Finding the unique combination of factors affecting the IC placement, however, could show the reason the defect happened. Using IPC-1782 traceability data, such a unique combination was found. The screen printer had just performed a cleaning cycle, and the defective PCB had been the first one out after that. The layer of the paste could have been thicker than normal in some areas. On the SMT placement machine, the material used was an alternative, which was slightly shorter than the defined material in the SMT machine database. As the PCB then traveled through reflow, the temperature of the initial stages of the oven was at the highest point of the allowed temperature, according to the profile. The deviation recorded by AOI was just within tolerance of an error, both in x-y positioning and rotation.

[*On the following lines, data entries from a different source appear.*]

(** ** The second campaign *)

(** The guarded part of one pass of the second campaign, for any file
    and content.  It logs one outcome and leaves [name_to_track] with a
    value, except when the parser raises while [name_to_track] has
    none: then nothing is logged and an [UnboundLocalError] is raised. *)
Lemma checkLoggingPerData_guarded_cases (W : World) (code temp_file : string)
    (s : state) :
  match
    try_finally
      (try_except
         (tree <- call W getPythonParseObject [VStr temp_file] ;;
          rs <- generate_random_string W (Some 10) ;;
          name <- choice W [VStr "data"; VStr "test_var"; VStr rs; VStr "";
                            VNone; VInt 123] ;;
          store "name_to_track" name ;;
          result <- call W checkLoggingPerData [tree; name] ;;
          reporter_log_test W "checkLoggingPerData"
            ("name: " ++ py_str W name ++ ", code: " ++ take 50 code)
            result None)
         (fun e =>
            name <- load "name_to_track" ;;
            reporter_log_test W "checkLoggingPerData"
              ("name: " ++ py_str W name ++ ", code: " ++ take 50 code)
              VNone (Some e)))
      (swallow (os_unlink W temp_file)) s
  with
  | (Ok _, s') => counted 1 s s' /\ bound "name_to_track" s'
  | (Raise e, s') =>
      e = UnboundLocalError "name_to_track" /\ counted 0 s s' /\
      ~ bound "name_to_track" s /\
      exists e0,
        run_target W getPythonParseObject (calls s) [VStr temp_file] = Raise e0
  end.
Proof.
  unfold try_finally, try_except. unfold bind at 1. unfold call at 1.
  destruct (run_target W getPythonParseObject (calls s) [VStr temp_file])
    as [tree|e0] eqn:Eparse.
  - unfold bind at 1.
    match goal with
    | |- context [generate_random_string W ?l ?st] =>
        destruct (quiet_generate_random_string W l st) as (rs & n' & ->)
    end.
    generalize (take 50 code). intros code50.
    unfold bind, choice, draw, ret, store, call, reporter_log_test, swallow, os_unlink.
    cbn -[log_test py_str nth String.append].
    destruct (run_target W checkLoggingPerData _ _) as [v|e];
      cbn -[log_test py_str nth String.append];
      destruct (cleanup_error W _); cbn -[log_test py_str nth String.append];
      (split; [eapply (counted_log_test W); reflexivity
              | unfold bound; cbn -[nth]; discriminate]).
  - generalize (take 50 code). intros code50.
    unfold bind, load, reporter_log_test, swallow, os_unlink.
    cbn -[log_test py_str String.append lookup].
    destruct (lookup "name_to_track" (frame s)) as [name|] eqn:Ename;
      cbn -[log_test py_str String.append lookup];
      destruct (cleanup_error W _); cbn -[log_test py_str String.append lookup].
    + split; [eapply (counted_log_test W); reflexivity | unfold bound; cbn -[lookup]; congruence].
    + split; [eapply (counted_log_test W); reflexivity | unfold bound; cbn -[lookup]; congruence].
    + split; [reflexivity|]. split; [apply counted_same_reporter; reflexivity|].
      split; [unfold bound; congruence | eauto].
    + split; [reflexivity|]. split; [apply counted_same_reporter; reflexivity|].
      split; [unfold bound; congruence | eauto].
Qed.

(** One pass of the second campaign: the same two cases. *)
Lemma checkLoggingPerData_iteration_cases (W : World) (s : state) :
  match checkLoggingPerData_iteration W s with
  | (Ok _, s') => counted 1 s s' /\ bound "name_to_track" s'
  | (Raise e, s') =>
      e = UnboundLocalError "name_to_track" /\ counted 0 s s' /\
      ~ bound "name_to_track" s /\
      exists path e0,
        run_target W getPythonParseObject (calls s) [VStr path] = Raise e0
  end.
Proof.
  unfold checkLoggingPerData_iteration. unfold bind at 1.
  destruct (quiet_generate_random_python_code W s) as (rc & n & ->).
  unfold bind at 1.
  match goal with
  | |- context [choice W (?x :: ?l) ?st] =>
      destruct (quiet_choice W x l st) as (code & n' & ->)
  end.
  unfold bind at 1, create_temp_python_file.
  match goal with
  | |- match try_finally _ _ ?st with _ => _ end =>
      pose proof (checkLoggingPerData_guarded_cases W code
                    (os_name W (ticks (set_draws n' (set_draws n s))) ++ ".py") st) as H;
      destruct (try_finally _ _ st) as [[[]|e] s']
  end.
  - exact H.
  - destruct H as (-> & Hc & Hb & e0 & He).
    split; [reflexivity|]. split; [exact Hc|]. split; [exact Hb|].
    eexists _, e0. exact He.
Qed.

In isolation, each of these factors would not lead to or highlight any error or defect. However, with the thicker paste, the component not being pushed so hard onto the paste, and the longer time of paste melting, the component started to float away from its designated position. The traceability data then confirmed no other PCB was made under those same conditions. Then the decision could be to repair the defective PCB, without any need for inspection or rework of the remaining units. This would save time, cost and delivery delay of the work order, and it would improve quality by avoiding the increased handling of products.

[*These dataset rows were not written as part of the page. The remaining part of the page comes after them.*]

Lemma labels_of_wrong_length_raise_witness :
  call scenario (toy_model 4) (with_labels [1; 0]) scenario_input = Raise IndexError.
Proof.
  eassert (pad_and_segment scenario scenario_input = Ok _) as Hsg
    by (vm_compute; reflexivity).
  apply (labels_of_wrong_length_raise scenario (toy_model 4) (with_labels [1; 0])
           scenario_input _ [1; 0] ltac:(repeat constructor) eq_refl eq_refl
           ltac:(discriminate) Hsg).
  intros H. inversion H as [|? ? Hfirst _]. inversion Hfirst as [|? ? Hrow _].
  discriminate Hrow.
Defined.
(** What the assignment to positions [1, 1 + m) leaves alone. *)
Lemma slot_outside {A} (e r : list A) (m : nat) (p : nat) :
  length (Py.slice (Some 1) (Some (1 + Z.of_nat m)) e) = length r ->
  let e' := Py.slice None (Some 1) e ++ r
              ++ Py.slice (Some (1 + Z.of_nat m)) None e in
  length e' = length e
  /\ (p = 0%nat \/ (1 + m <= p)%nat -> e' !! p = e !! p).
Proof.
  rewrite slice_nonneg, slice_prefix, slice_suffix by lia.
  replace (Z.to_nat (1 + Z.of_nat m - 1)) with m by lia.
  replace (Z.to_nat (1 + Z.of_nat m)) with (S m) by lia.
  change (Z.to_nat 1) with 1%nat.
  destruct e as [|x e].
  - rewrite length_take. simpl. intros Hr. destruct r; [|simpl in Hr; lia].
    split; [done|]. intros _. by destruct p.
  - cbn [take drop]. rewrite take_0, drop_0, length_take. intros Hr. cbn zeta.
    split.
    + cbn [app length]. rewrite length_app, length_drop. lia.
    + intros [->|Hp]; [done|]. destruct p as [|p]; [lia|]. cbn [app].
      change ((x :: e) !! S p) with (e !! p).
      change ((x :: (r ++ drop m e)) !! S p) with ((r ++ drop m e) !! p).
      destruct (Nat.le_gt_cases m (length e)) as [Hm|Hm].
      * rewrite lookup_app_r by lia. rewrite lookup_drop. f_equal. lia.
      * rewrite drop_ge, app_nil_r by lia.
        rewrite !lookup_ge_None_2 by lia. done.
Qed.

Lemma set_memory_slots_outside {vec} self (embeds mem emb : list (list vec)) :
  set_memory_slots self embeds mem = Ok emb ->
  Forall2 (fun e e' =>
             length e' = length e
             /\ forall p : nat, p = 0%nat \/ (1 + num_mem_tokens self <= p)%nat ->
                  e' !! p = e !! p)
          embeds emb
  /\ (num_mem_tokens self = 0%nat -> emb = embeds).
Proof.
  unfold set_memory_slots. destruct (decide _) as [[_ Hall]|]; [|done].
  intros [= <-]. induction Hall as [|e r embeds mem Hr _ [IH IH0]]; [done|].
  cbn [zip_with]. split.
  - constructor; [|exact IH]. split.
    + apply (slot_outside e r (num_mem_tokens self) 0 Hr).
    + intros p. apply (slot_outside e r (num_mem_tokens self) p Hr).
  - intros HM. rewrite IH0 by done. f_equal.
    apply list_eq. intros p.
    destruct (slot_outside e r (num_mem_tokens self) p Hr) as [_ Hp].
    apply Hp. rewrite HM. destruct p; [by left|right; lia].
Qed.

(** X10. In a step that calls the model, the input embeddings have one row
    per example that takes part, of the length of its segment, and outside
    the positions [1, 1 + M) they are the word embeddings of the tokens of
    the segment: only the memory slots are overwritten. Without memory
    slots ([M = 0], the default) the model receives the word embeddings as
    they are. *)
Theorem memory_fills_only_its_slots {vec loss_t} self (model : Model vec loss_t)
    (kwargs : gmap string (list Z)) sg (i : Z) ids am tt
    (st st1 : State vec loss_t) :
  step self model kwargs sg i (ids, am, tt) st = Ok st1 ->
  outputs st1 <> outputs st ->
  exists mi,
    last (trace st1) = Some (EvForward i mi (length (heap st)))
    /\ Forall2 (fun (tokens : list Z) e' =>
                  length e' = length tokens
                  /\ forall (p : nat) x,
                       p = 0%nat \/ (1 + num_mem_tokens self <= p)%nat ->
                       tokens !! p = Some x ->
                       e' !! p = Some (word_embeddings model x))
               (select (step_mask self ids) ids) (inputs_embeds mi)
    /\ (num_mem_tokens self = 0%nat ->
        inputs_embeds mi = embed model (select (step_mask self ids) ids)).
Proof.
  intros H Hx.
  assert (exists mi mem,
            last (trace st1) = Some (EvForward i mi (length (heap st)))
            /\ set_memory_slots self (embed model (select (step_mask self ids) ids)) mem
               = Ok (inputs_embeds mi)) as (mi & mem & Hlast & Hset).
  { unfold step_mask. destruct (drop_empty_segments self) eqn:Hdrop.
    - destruct (decide (count_true (non_empty self ids) = 0)) as [Hz|Hnz].
      { rewrite step_skip in H by done. by injection H as <-. }
      destruct (step_drop_inv _ _ _ _ _ _ _ _ _ _ Hdrop Hnz H)
        as (labels & emb & m1 & _ & _ & _ & Hemb & _ & ->).
      do 2 eexists. cbn [trace]. rewrite last_snoc. split; [done|exact Hemb].
    - destruct (step_keep_inv _ _ _ _ _ _ _ _ _ _ Hdrop H) as (emb & Hemb & ->).
      do 2 eexists. cbn [trace]. rewrite last_snoc. split; [done|].
      rewrite select_all; [exact Hemb|by rewrite length_fmap|].
      apply Forall_fmap, Forall_forall. done. }
  exists mi. split; [done|].
  destruct (set_memory_slots_outside _ _ _ _ Hset) as [Hout HM0].
  split; [|exact HM0].
  unfold embed in Hout. apply Forall2_fmap_l in Hout.
  eapply Forall2_impl; [exact Hout|]. simpl.
  intros tokens e' [Hlen Hp]. split; [by rewrite Hlen, length_fmap|].
  intros p x Hcase Htok. rewrite (Hp p Hcase), list_lookup_fmap, Htok. done.
Qed.

Lemma memory_fills_only_its_slots_witness :
  exists st1 mi,
    step tiny_no_memory (toy_model 2) (with_labels [1])
         {| input_segments := []; attention_mask := []; token_type_ids := [] |} 0
         ([[101; 102; 7; 102]], [[1; 1; 1; 1]], [[0; 0; 0; 0]])
         (init tiny_no_memory (toy_model 2)) = Ok st1
    /\ last (trace st1) = Some (EvForward 0 mi 0%nat)
    /\ inputs_embeds mi = [[101; 102; 7; 102]].
Proof.
  eassert (step tiny_no_memory (toy_model 2) (with_labels [1])
             {| input_segments := []; attention_mask := []; token_type_ids := [] |} 0
             ([[101; 102; 7; 102]], [[1; 1; 1; 1]], [[0; 0; 0; 0]])
             (init tiny_no_memory (toy_model 2)) = Ok _) as Hstep
    by (vm_compute; reflexivity).
  destruct (memory_fills_only_its_slots _ _ _ _ _ _ _ _ _ _ Hstep
              ltac:(vm_compute; discriminate))
    as (mi & Hlast & _ & HM0).
  eexists _, mi. split; [exact Hstep|]. split; [exact Hlast|].
  rewrite (HM0 eq_refl). reflexivity.
Defined.
Lemma for_each_ext_Forall2 {A B} (f : A -> result B) (l l' : list A) :
  Forall2 (fun x x' => f x = f x') l l' -> for_each f l = for_each f l'.
Proof.
  induction 1 as [|x x' l l' Hx _ IH]; [done|]. cbn [for_each]. by rewrite Hx, IH.
Qed.

(** X11. What [pad_and_segment] returns, and so what the call returns,
    depends on a row only through its tokens other than [pad_token_id], in
    their order: where the padding stands in the row, on the left, on the
    right or in between, makes no difference. *)
Theorem padding_side_is_irrelevant {vec loss_t} self (model : Model vec loss_t)
    (kwargs : gmap string (list Z)) (t t' : Tensor2) :
  t_cols t = t_cols t' ->
  Forall2 (fun row row' =>
             filter (fun x => x ≠ pad_token_id self) row
             = filter (fun x => x ≠ pad_token_id self) row')
          (t_rows t) (t_rows t') ->
  pad_and_segment self t = pad_and_segment self t'
  /\ call self model kwargs t = call self model kwargs t'.
Proof.
  intros Hcols Hrows.
  assert (pad_and_segment self t = pad_and_segment self t') as Heq.
  { unfold pad_and_segment, n_segments_of. rewrite Hcols.
    destruct (Py.ceil_div _ _) as [n|]; [|done]. cbn [mbind result_bind].
    rewrite (for_each_ext_Forall2 (augment_row self n) (t_rows t) (t_rows t')); [done|].
    eapply Forall2_impl; [exact Hrows|]. intros row row' Hf.
    unfold augment_row, row_segments, strip. by rewrite Hf. }
  split; [done|]. unfold call, run. by rewrite Heq.
Qed.

Lemma padding_side_is_irrelevant_witness :
  pad_and_segment scenario left_padded_input
  = pad_and_segment scenario right_padded_input
  /\ call scenario (toy_model 4) (with_labels [1]) left_padded_input
     = call scenario (toy_model 4) (with_labels [1]) right_padded_input.
Proof.
  apply padding_side_is_irrelevant; [reflexivity|].
  repeat constructor.
Defined.

Lemma zip_segmented_lookup (sg : Segmented) (k : nat) (ids am tt : list (list Z)) :
  zip_segmented sg !! k = Some (ids, am, tt) ->
  input_segments sg !! k = Some ids
  /\ attention_mask sg !! k = Some am
  /\ token_type_ids sg !! k = Some tt.
Proof.
  unfold zip_segmented. intros H.
  apply lookup_zip_with_Some in H as ([ids' am'] & tt' & [= -> -> ->] & H & Htt).
  apply lookup_zip_with_Some in H as (? & ? & [= <- <-] & Hids & Ham). done.
Qed.

Section KwargsFacts.
Context {vec loss_t : Type}.
Variables (self : RMT) (model : Model vec loss_t) (kwargs : gmap string (list Z)).
Implicit Types (st : State vec loss_t) (sg : Segmented) (i : Z).
Implicit Types (ids am tt : list (list Z)).
Implicit Types (segs : list (list (list Z) * list (list Z) * list (list Z))).

Lemma step_forward_origin sg i ids am tt st st1 (j : Z) mi (r : nat) :
  step self model kwargs sg i (ids, am, tt) st = Ok st1 ->
  EvForward j mi r ∈ trace st1 ->
  EvForward j mi r ∈ trace st
  \/ (j = i /\ outputs st1 <> outputs st
      /\ last (trace st1) = Some (EvForward j mi r)).
Proof.
  intros H Hin.
  destruct (step_cases _ _ _ _ _ _ _ _ _ _ H) as [(_ & _ & ->)|(mi' & m1 & _ & ->)];
    cbn [trace] in Hin.
  - left. by eapply after_detach_no_forward.
  - apply elem_of_app in Hin as [Hin|Hin].
    + left. by eapply after_detach_no_forward.
    + apply list_elem_of_singleton in Hin. injection Hin as -> -> ->.
      right. cbn [outputs trace]. rewrite last_snoc.
      split; [done|]. split; [apply snoc_neq|done].
Qed.

(** Every call of the model that a run of the loop records was made by one
    of its steps, for the segment of that index. *)
Lemma loop_forward_origin sg i segs st st' (j : Z) mi (r : nat) :
  loop self model kwargs sg i segs st = Ok st' ->
  EvForward j mi r ∈ trace st' ->
  EvForward j mi r ∈ trace st
  \/ exists ids am tt stk stk1,
       i <= j /\ segs !! Z.to_nat (j - i) = Some (ids, am, tt)
       /\ step self model kwargs sg j (ids, am, tt) stk = Ok stk1
       /\ outputs stk1 <> outputs stk
       /\ last (trace stk1) = Some (EvForward j mi r).
Proof.
  revert i st. induction segs as [|[[ids am] tt] segs IH]; intros i st H Hin.
  - injection H as <-. by left.
  - cbn [loop] in H. bind_ok H.
    destruct (IH _ _ H Hin) as [Hin'|(ids' & am' & tt' & stk & stk1 & Hle & Hk & Hrest)].
    + match goal with Hs : step _ _ _ _ _ _ _ = Ok _ |- _ =>
        destruct (step_forward_origin _ _ _ _ _ _ _ _ _ _ Hs Hin')
          as [?|(-> & Hne & Hlast)]; [by left|];
        right; exists ids, am, tt; do 2 eexists;
        rewrite Z.sub_diag; split; [lia|]; split; [done|]; split; [exact Hs|]
      end.
      by split.
    + right. exists ids', am', tt', stk, stk1. split; [lia|]. split; [|done].
      replace (Z.to_nat (j - i)) with (S (Z.to_nat (j - (i + 1)))) by lia.
      done.
Qed.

One-off defects continue to plague the industry, as engineers strive to identify and eliminate sources of variation. With the complexity of electronics assembly processes and many opportunities of interaction between them, IPC-1782 traceability data provide critical knowledge to take quality to the zero defect level.
With higher levels of traceability data, no one has to wait for a defect to be detected before taking some countermeasure. Data can be analyzed with Six Sigma analytics to predict when defects may occur, so that alarms can be set and countermeasures triggered as soon as a trend is seen.

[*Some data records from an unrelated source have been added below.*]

(** * Files: batch operations over a glob-resolved set of paths

    A shallow embedding of [src/files.js] (the [Files] class and its helper
    [targetDirectoryWithTrailingSlash]) together with the properties stated
    for it in the specification.

    Conventions of the embedding.
    - A JavaScript string is the list of its UTF-16 code units ([jsstring]).
    - [path] is Node's POSIX [path] module; the three functions the source
      calls ([basename], [dirname], [join]) are transcribed below.
    - [glob], [fs], [fs-extra] and [JSON] are collaborators of the class:
      they are an interface ([Platform], [Json]) every method is parametric
      in.  Each primitive may throw; what it throws propagates, untouched, to
      the caller of the method, as in the source, which has no [try].
    - A method is a function of the state of a run: the instance ([this]),
      the world outside it, and the log of the platform calls issued so far
      ([calls]).  The log is not in the source: it is what the statements
      about the order of the calls are made of.
    - A default argument of the source is passed explicitly
      ([default_encoding] for [pEncoding = 'utf-8']).
    - A handler passed by the caller is a function of what the method hands
      it and of the world.  The handler of [alter] and of [alterJSON] is
      handed the content; the handler of [all] is handed the array of the
      working set itself, and may change what the array holds.
    - [colorLog] and the [verbose] flag only print to the console and are
      left out. *)

From stdpp Require Import base numbers list option strings gmap.
From Stdlib Require Import ZArith NArith Lia Ascii.

Local Open Scope N_scope.
Local Open Scope list_scope.

(** ** JavaScript strings *)

Definition jsstring : Type := list N.

(** An ASCII literal as a JavaScript string. *)
Definition js (s : string) : jsstring :=
  map N_of_ascii (String.list_ascii_of_string s).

Traceability against counterfeits. Counterfeit materials represent a much more serious problem to electronics manufacturing than most people choose to admit. Throughout the work done by the IPC-1782 committee, many examples of counterfeit materials were brought up as examples. Used machines that create, package, repackage, or re-mark materials are easily available to potential counterfeiters. Cheaper materials can be presented as more expensive materials, tolerances and specifications changed, and test materials or even defective materials substituted as genuine.
In one example, a reel of materials was found where the first 100 materials were genuine, and after that, every seventh component was counterfeit. This mixing is clearly intended to defeat the incoming inspection procedures that a manufacturer may use and to cause confusion later on where any issues related to the counterfeit materials may be detected. Significant volumes of counterfeit materials may be in today’s products that have not failed but have not been checked.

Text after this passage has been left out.